Even before they start classes, IDEA Scholars take part in the residential Summer Freshmen PrEP program, so on the first day of classes they already can see familiar faces among their fellow students. All IDEA Scholars are also enrolled in an ENG 1-3 class series to learn time management, study skills, as well as engineering research methods and how to conduct a research study. They also attend a series of technical workshops where they learn about a wide range of topics, including programming with Python and Matlab, designing with CAD and other career-related skills. The first year, IDEA Scholars are also mentored by upperclassmen in the program. They’re also required to give back to the school by getting involved in outreach programs.


The IDEA Student Center uses strategies that have proven to be effective, said Carlos Coimbra, the outgoing faculty director of the IDEA Student Center at the Jacobs School of Engineering, which coordinated the scholars program. “We include them in research and build a feeling of community, even before classes start. We ask them to volunteer for school events. Their experiences are very rich.”

That sense of community was key, said Olivia Graeve, a professor of mechanical engineering who will take over Coimbra’s leadership role in July. “They have the sense that they belong to something bigger than themselves,” she said.

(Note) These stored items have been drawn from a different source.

(* ===== verification/EventBus.v ===== *)
(** core/eventbus/eventbus.go: the event bus over the tables
    [core_event_bus_events] and [core_event_bus_deliveries]
    (core/migrations/0005_core_audit_events.up.sql).

    A handler is the function of its verdict: [None] for success or the error
    it reports.  [NOW()] is [dbnow]; the identifiers PostgreSQL generates for
    delivery rows are arguments. *)

From Stdlib Require Import Ascii String.
From S2P Require Import Prelude GoStrings Flows.

Local Open Scope string_scope.

Inductive bus_error : Type :=
| errDatabaseUnavailable
| ErrEventJSON
| BusDb (e : db_error).
#[global] Instance bus_dberr : DbErr bus_error := BusDb.

(** A nil map is [None]. *)
Abbreviation json_map := (option (gmap string any)) (only parsing).

Record Event : Type := {
  ev_ID : uuid;
  ev_Type : string;
  SourceModule : string;
  EntityType : string;
  EntityID : string;
  ev_IdentityID : option uuid;
  ev_Payload : json_map;
  Metadata : json_map;
  OccurredAt : time;
}.

Abbreviation DeliveryStatus := string (only parsing).
Definition DeliveryPending : DeliveryStatus := "pending".
Definition DeliveryDelivered : DeliveryStatus := "delivered".
Definition DeliveryFailed : DeliveryStatus := "failed".
Definition DeliveryDeadLettered : DeliveryStatus := "dead_lettered".

Abbreviation Handler := (Event -> option string) (only parsing).

Record Subscription : Type := {
  sub_ID : string;
  Subscriber : string;
  EventTypes : list string;
  sub_Handler : Handler;
}.

Record Bus : Type := {
  b_db : bool;
  subscriptions : gmap string (list Subscription);
  maxRetries : Z;
  retryDelay : duration;
  batchSize : Z;
}.

Definition defaultBatchSize : Z := 100.
Definition maxBatchSize : Z := 1000.

Definition New (hasDB : bool) (MaxRetries : Z) (RetryDelay : duration) (BatchSize : Z) : Bus :=
  {| b_db := hasDB; subscriptions := ∅;
     maxRetries := if (MaxRetries =? 0)%Z then 3%Z else MaxRetries;
     retryDelay := if (RetryDelay =? 0)%Z then second else RetryDelay;
     batchSize := if (BatchSize <=? 0)%Z then defaultBatchSize
                  else if (maxBatchSize <? BatchSize)%Z then maxBatchSize else BatchSize |}.

Definition with_subscriptions (b : Bus) (s : gmap string (list Subscription)) : Bus :=
  {| b_db := b_db b; subscriptions := s; maxRetries := maxRetries b; retryDelay := retryDelay b;
     batchSize := batchSize b |}.

(** ** Subscriptions *)

Definition subs_of (s : gmap string (list Subscription)) (eventType : string) : list Subscription :=
  default [] (s !! eventType).

Definition Subscribe (b : Bus) (subscriber : string) (eventTypes : list string) (handler : Handler)
    (newID : string) : Subscription * Bus :=
  let sub := {| sub_ID := newID; Subscriber := subscriber; EventTypes := eventTypes; sub_Handler := handler |} in
  (sub, with_subscriptions b
     (fold_left (fun s t => <[t := (subs_of s t ++ [sub])%list]> s) eventTypes (subscriptions b))).

(** The first subscription with the identifier is removed. *)
Fixpoint remove_sub (id : string) (l : list Subscription) : list Subscription :=
  match l with
  | [] => []
  | s :: l' => if String.eqb (sub_ID s) id then l' else s :: remove_sub id l'
  end.

Definition Unsubscribe (b : Bus) (sub : Subscription) : Bus :=
  with_subscriptions b
    (fold_left (fun s t =>
       match s !! t with
       | Some l => <[t := remove_sub (sub_ID sub) l]> s
       | None => s
       end) (EventTypes sub) (subscriptions b)).

(** The handler of a subscriber: that of its first subscription found; [order]
    is the order in which the map is ranged over. *)
Definition handler_for (b : Bus) (order : list string) (subscriber : string) : option Handler :=
  sub_Handler <$> List.find (fun s => String.eqb (Subscriber s) subscriber)
                    (concat (map (subs_of (subscriptions b)) order)).

(** ** Tables *)

(** The package [encoding/json] on [map[string]interface{}]. *)
Class EventJson := {
  ejson : Type;
  map_Marshal : json_map -> option ejson;
  map_Unmarshal : ejson -> option json_map;
}.

Section eventbus.
Context `{EventJson}.

Record event_row : Type := {
  er_type : string;
  er_source : string;
  er_entity_type : string;
  er_entity_id : string;
  er_identity : option uuid;
  er_payload : ejson;
  er_metadata : ejson;
  er_occurred : time;
}.

Record delivery_row : Type := {
  dr_event : uuid;
  dr_subscriber : string;
  dr_status : DeliveryStatus;
  dr_attempts : Z;
  dr_error : option string;
  dr_next_retry : option time;
  dr_delivered : option time;
}.

Record bus_db : Type := {
  t_events : gmap N event_row;
  t_deliveries : gmap N delivery_row;
}.
Definition with_deliveries (db : bus_db) (ds : gmap N delivery_row) : bus_db :=
  {| t_events := t_events db; t_deliveries := ds |}.

Abbreviation BM := (M bus_db bus_error).

Definition bus_stmt {A} (b : Bus) (s : bus_db -> result db_error (A * bus_db)) : BM A :=
  if b_db b then db_stmt s else throw errDatabaseUnavailable.
Definition bus_tx {A} (b : Bus) (body : BM A) : BM A :=
  if b_db b then db_tx body else throw errDatabaseUnavailable.

Definition insert_event (id : uuid) (row : event_row) (db : bus_db) : result db_error (unit * bus_db) :=
  if bool_decide (is_Some (t_events db !! id)) then Err (UniqueViolation "core_event_bus_events_pkey")
  else Ok (tt, {| t_events := <[id := row]> (t_events db); t_deliveries := t_deliveries db |}).

Definition pending_delivery (event : uuid) (subscriber : string) (dbnow : time) : delivery_row :=
  {| dr_event := event; dr_subscriber := subscriber; dr_status := "pending"; dr_attempts := 0;
     dr_error := None; dr_next_retry := Some dbnow; dr_delivered := None |}.

Definition insert_delivery (id : uuid) (row : delivery_row) (db : bus_db) : result db_error (unit * bus_db) :=
  if negb (bool_decide (is_Some (t_events db !! dr_event row)))
  then Err (ForeignKeyViolation "core_event_bus_deliveries_event_id_fkey")
  else if bool_decide (is_Some (t_deliveries db !! id)) then Err (UniqueViolation "core_event_bus_deliveries_pkey")
  else Ok (tt, with_deliveries db (<[id := row]> (t_deliveries db))).

(** ** Publishing *)

(** Identifier, time and metadata are filled in. *)
Definition prepare (event : Event) (newID : uuid) (now : time) : Event :=
  {| ev_ID := if (ev_ID event =? uuid_Nil)%N then newID else ev_ID event; ev_Type := ev_Type event;
     SourceModule := SourceModule event; EntityType := EntityType event; EntityID := EntityID event;
     ev_IdentityID := ev_IdentityID event; ev_Payload := ev_Payload event;
     Metadata := match Metadata event with None => Some ∅ | m => m end;
     OccurredAt := if (OccurredAt event =? time_zero)%Z then now else OccurredAt event |}.

Definition row_of_event (e : Event) (payload metadata : ejson) : event_row :=
  {| er_type := ev_Type e; er_source := SourceModule e; er_entity_type := EntityType e; er_entity_id := EntityID e;
     er_identity := ev_IdentityID e; er_payload := payload; er_metadata := metadata; er_occurred := OccurredAt e |}.

(** One delivery row per subscription; [ids] are the generated keys. *)
Fixpoint insert_deliveries (event : uuid) (subs : list Subscription) (ids : nat -> uuid) (dbnow : time) : BM unit :=
  match subs with
  | [] => mret tt
  | sub :: subs' =>
      _ ← db_stmt (insert_delivery (ids O) (pending_delivery event (Subscriber sub) dbnow));
      insert_deliveries event subs' (fun i => ids (S i)) dbnow
  end.

Definition Publish (b : Bus) (event : Event) (newID : uuid) (now : time) (ids : nat -> uuid) (dbnow : time) : BM unit :=
  let event := prepare event newID now in
  payload ← lift_result (result_of_option ErrEventJSON (map_Marshal (ev_Payload event)));
  metadata ← lift_result (result_of_option ErrEventJSON (map_Marshal (Metadata event)));
  bus_tx b
    (_ ← db_stmt (insert_event (ev_ID event) (row_of_event event payload metadata));
     insert_deliveries (ev_ID event) (subs_of (subscriptions b) (ev_Type event)) ids dbnow).

(** ** Processing *)

Definition due (subscriber : string) (dbnow : time) (row : delivery_row) : bool :=
  String.eqb (dr_subscriber row) subscriber &&
  (String.eqb (dr_status row) "pending" || String.eqb (dr_status row) "failed") &&
  match dr_next_retry row with Some t => (t <=? dbnow)%Z | None => false end.

Fixpoint insert_by_occurred (x : N * delivery_row * event_row) (l : list (N * delivery_row * event_row))
    : list (N * delivery_row * event_row) :=
  match l with
  | [] => [x]
  | y :: ys => if (er_occurred x.2 <? er_occurred y.2)%Z then x :: l else y :: insert_by_occurred x ys
  end.

(** The join with the events, in order of occurrence, up to the batch size. *)
Definition select_due (b : Bus) (subscriber : string) (dbnow : time) (db : bus_db)
    : list (N * delivery_row * event_row) :=
  take (Z.to_nat (batchSize b))
    (fold_left (fun acc x => insert_by_occurred x acc)
       (omap (fun p => (fun e => (p.1, p.2, e)) <$> t_events db !! dr_event p.2)
          (List.filter (fun p => due subscriber dbnow p.2) (map_to_list (t_deliveries db)))) []).

Definition set_status (row : delivery_row) (st : DeliveryStatus) (n : Z) (err : option string)
    (next : option time) (delivered : option time) : delivery_row :=
  {| dr_event := dr_event row; dr_subscriber := dr_subscriber row; dr_status := st; dr_attempts := n;
     dr_error := err; dr_next_retry := next; dr_delivered := delivered |}.

Definition update_delivery (id : uuid) (f : delivery_row -> delivery_row) (db : bus_db)
    : result db_error (unit * bus_db) :=
  Ok (tt, with_deliveries db (alter f id (t_deliveries db))).

(** The error of the statement is ignored. *)
Definition ignore_error (m : BM unit) : BM unit := M_try m (fun _ => mret tt).

Definition markDelivered (b : Bus) (id : uuid) (dbnow : time) : BM unit :=
  ignore_error (bus_stmt b (update_delivery id (fun row =>
    set_status row "delivered" (dr_attempts row) (dr_error row) (dr_next_retry row) (Some dbnow)))).

(** [b.retryDelay * time.Duration(1<<uint(attemptCount))], at 64 bits. *)
Definition backoff (b : Bus) (attempt : Z) : duration :=
  wrap64 (retryDelay b * wrap64 (if (attempt <? 64)%Z then Z.shiftl 1 attempt else 0)).

Definition markFailed (b : Bus) (id : uuid) (attemptCount : Z) (err : string) (now : time) : BM unit :=
  let attemptCount := (attemptCount + 1)%Z in
  if (maxRetries b <=? attemptCount)%Z then
    ignore_error (bus_stmt b (update_delivery id (fun row =>
      set_status row "dead_lettered" attemptCount (Some err) (dr_next_retry row) (dr_delivered row))))
  else
    ignore_error (bus_stmt b (update_delivery id (fun row =>
      set_status row "failed" attemptCount (Some err) (Some (time_add now (backoff b attemptCount))) (dr_delivered row)))).

Definition event_of_row (id : uuid) (row : event_row) (payload metadata : json_map) : Event :=
  {| ev_ID := id; ev_Type := er_type row; SourceModule := er_source row; EntityType := er_entity_type row;
     EntityID := er_entity_id row; ev_IdentityID := er_identity row; ev_Payload := payload; Metadata := metadata;
     OccurredAt := er_occurred row |}.

(** Processes the selected rows; the result is the events given to the handler. *)
Fixpoint process_rows (b : Bus) (handler : Handler) (rows : list (N * delivery_row * event_row))
    (now : nat -> time) (dbnow : time) : BM (list Event) :=
  match rows with
  | [] => mret []
  | (id, d, e) :: rows' =>
      let next := process_rows b handler rows' (fun i => now (S i)) dbnow in
      match map_Unmarshal (er_payload e) with
      | None => _ ← markFailed b id (dr_attempts d) "invalid payload JSON" (now O); next
      | Some payload =>
          match map_Unmarshal (er_metadata e) with
          | None => _ ← markFailed b id (dr_attempts d) "invalid metadata JSON" (now O); next
          | Some metadata =>
              let event := event_of_row (dr_event d) e payload metadata in
              _ ← match handler event with
                  | Some err => markFailed b id (dr_attempts d) err (now O)
                  | None => markDelivered b id dbnow
                  end;
              handled ← next;
              mret (event :: handled)
          end
      end
  end.

Definition ProcessPending (b : Bus) (order : list string) (subscriber : string) (now : nat -> time) (dbnow : time)
    : BM (list Event) :=
  match handler_for b order subscriber with
  | None => mret []
  | Some handler =>
      rows ← bus_stmt b (fun db => Ok (select_due b subscriber dbnow db, db));
      process_rows b handler rows now dbnow
  end.

(** ** Clean-up *)

Definition open_delivery (row : delivery_row) : bool :=
  String.eqb (dr_status row) "pending" || String.eqb (dr_status row) "failed".

(** Old events without an open delivery. *)
Definition removable (cutoff : time) (db : bus_db) (id : uuid) (row : event_row) : bool :=
  (er_occurred row <? cutoff)%Z &&
  negb (existsb (fun p => (dr_event p.2 =? id)%N && open_delivery p.2) (map_to_list (t_deliveries db))).

(** [DELETE]: deliveries reference their event without a cascade, so that the
    statement fails when a removed event still has a delivery. *)
Definition delete_events (p : uuid -> event_row -> bool) (db : bus_db) : result db_error (Z * bus_db) :=
  let kept := filter (fun '(id, row) => p id row = false) (t_events db) in
  if forallb (fun d => bool_decide (is_Some (kept !! dr_event d.2)))
       (List.filter (fun d => bool_decide (is_Some (t_events db !! dr_event d.2))) (map_to_list (t_deliveries db)))
  then Ok (Z.of_nat (size (t_events db) - size kept), {| t_events := kept; t_deliveries := t_deliveries db |})
  else Err (ForeignKeyViolation "core_event_bus_deliveries_event_id_fkey").

Definition Cleanup (b : Bus) (olderThan : duration) (now : time) : BM Z :=
  bus_stmt b (fun db => delete_events (removable (time_add now (- olderThan)) db) db).
End eventbus.

(** ** Common events *)

Section common.
Context `{EventJson} `{UuidText}.

Definition EventIdentityCreated : string := "identity.created".
Definition EventLoginSucceeded : string := "login.succeeded".
Definition EventLoginFailed : string := "login.failed".

Definition make_event (t source etype eid : string) (identity : option uuid) (payload : gmap string any) : Event :=
  {| ev_ID := uuid_Nil; ev_Type := t; SourceModule := source; EntityType := etype; EntityID := eid;
     ev_IdentityID := identity; ev_Payload := Some payload; Metadata := None; OccurredAt := time_zero |}.

Definition PublishIdentityCreated (b : Bus) (identityID : uuid) (source : string)
    (newID : uuid) (now : time) (ids : nat -> uuid) (dbnow : time) : M bus_db bus_error unit :=
  Publish b (make_event EventIdentityCreated source "identity" (uuid_string identityID) (Some identityID)
    {[ "identity_id" := AStr (uuid_string identityID) ]}) newID now ids dbnow.

Definition PublishLoginSucceeded (b : Bus) (identityID sessionID : uuid) (method source : string)
    (newID : uuid) (now : time) (ids : nat -> uuid) (dbnow : time) : M bus_db bus_error unit :=
  Publish b (make_event EventLoginSucceeded source "session" (uuid_string sessionID) (Some identityID)
    (<["identity_id" := AStr (uuid_string identityID)]>
     (<["session_id" := AStr (uuid_string sessionID)]> {[ "method" := AStr method ]}))) newID now ids dbnow.

Definition PublishLoginFailed (b : Bus) (identifier reason source : string) (identityID : option uuid)
    (newID : uuid) (now : time) (ids : nat -> uuid) (dbnow : time) : M bus_db bus_error unit :=
  Publish b (make_event EventLoginFailed source "login_attempt" "" identityID
    (<["identifier" := AStr identifier]> {[ "reason" := AStr reason ]})) newID now ids dbnow.
End common.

Sense of community and research

The community of IDEA Scholars was Munoz’s motivation. Research was his passion. The bioengineering major is headed for a prestigious neuroscience graduate program at Johns Hopkins University after graduation. “I am interested in figuring out the intricacies of life and disease states as well as engineering potential therapeutics,” he said.

Munoz met bioengineering professor Todd Coleman at a Summer PrEP workshop.  He has been doing research in Coleman’s lab for the past four years. His current work focuses on cell cultures, but he’s also worked with rats equipped with small electrodes that function as brain-machine interfaces. “I’ve learned that it takes time to produce scientific results and there’s a lot of troubleshooting,” he said.


Outreach and industry

Outreach is where Kayse Sheppard, a structural engineering major, found her niche. During the summer PrEP program, her mentor told her about the seismic outreach program in the Department of Structural Engineering. The program brings sixth graders from all over San Diego to campus for a lesson on how to make buildings earthquake-proof. The children build structures out of K’NEX and test them on miniature shake tables. Pretty soon, Sheppard was helping out. Finally, last year, she took over and started running the program herself. “It helped me to focus more,” she said.

As a first-generation college student, Sheppard said she was happy to find mentors, including structural engineering professor Lelli Van Den Einde. Sheppard struggled with programming, but liked project-based classes. In one of them, she got to build a miniature-reinforced column and bridge deck that could carry a 900-pound. load. Her goal is to become a Disney Imagineer. “I like design,” she said. “It’s really creative.”

All IDEA Scholars also took part in a large-scale research project led by Coimbra, who specializes in solar power forecasting. They developed the basic concepts for a new generation of smart solar farms, which take full advantage of state-of-the-art forecasting, control and storage systems to deliver clean and renewable power to the grid. “The goal was to keep them engaged until they found a position in a research lab,” he said.

The IDEA Scholars program has now grown from 22 to 50 students per year. But the goal is to expand it further. “The model is scalable,” said Ferrez. “When the following three factors are combined: undergraduate research, mentorship by faculty and peers and student cohort building, the overall academic success and engineering student retention rate increases, especially for underrepresented students, first-generation students and women,” she explained. “This type of program model also positively impacts a student’s decision on career choice and the pursuit of graduate engineering education early in the student’s academic career. The IDEA Scholars Program exemplifies this model and we look forward to growing the program to serve more students so that we may have a greater impact on engineering student retention”.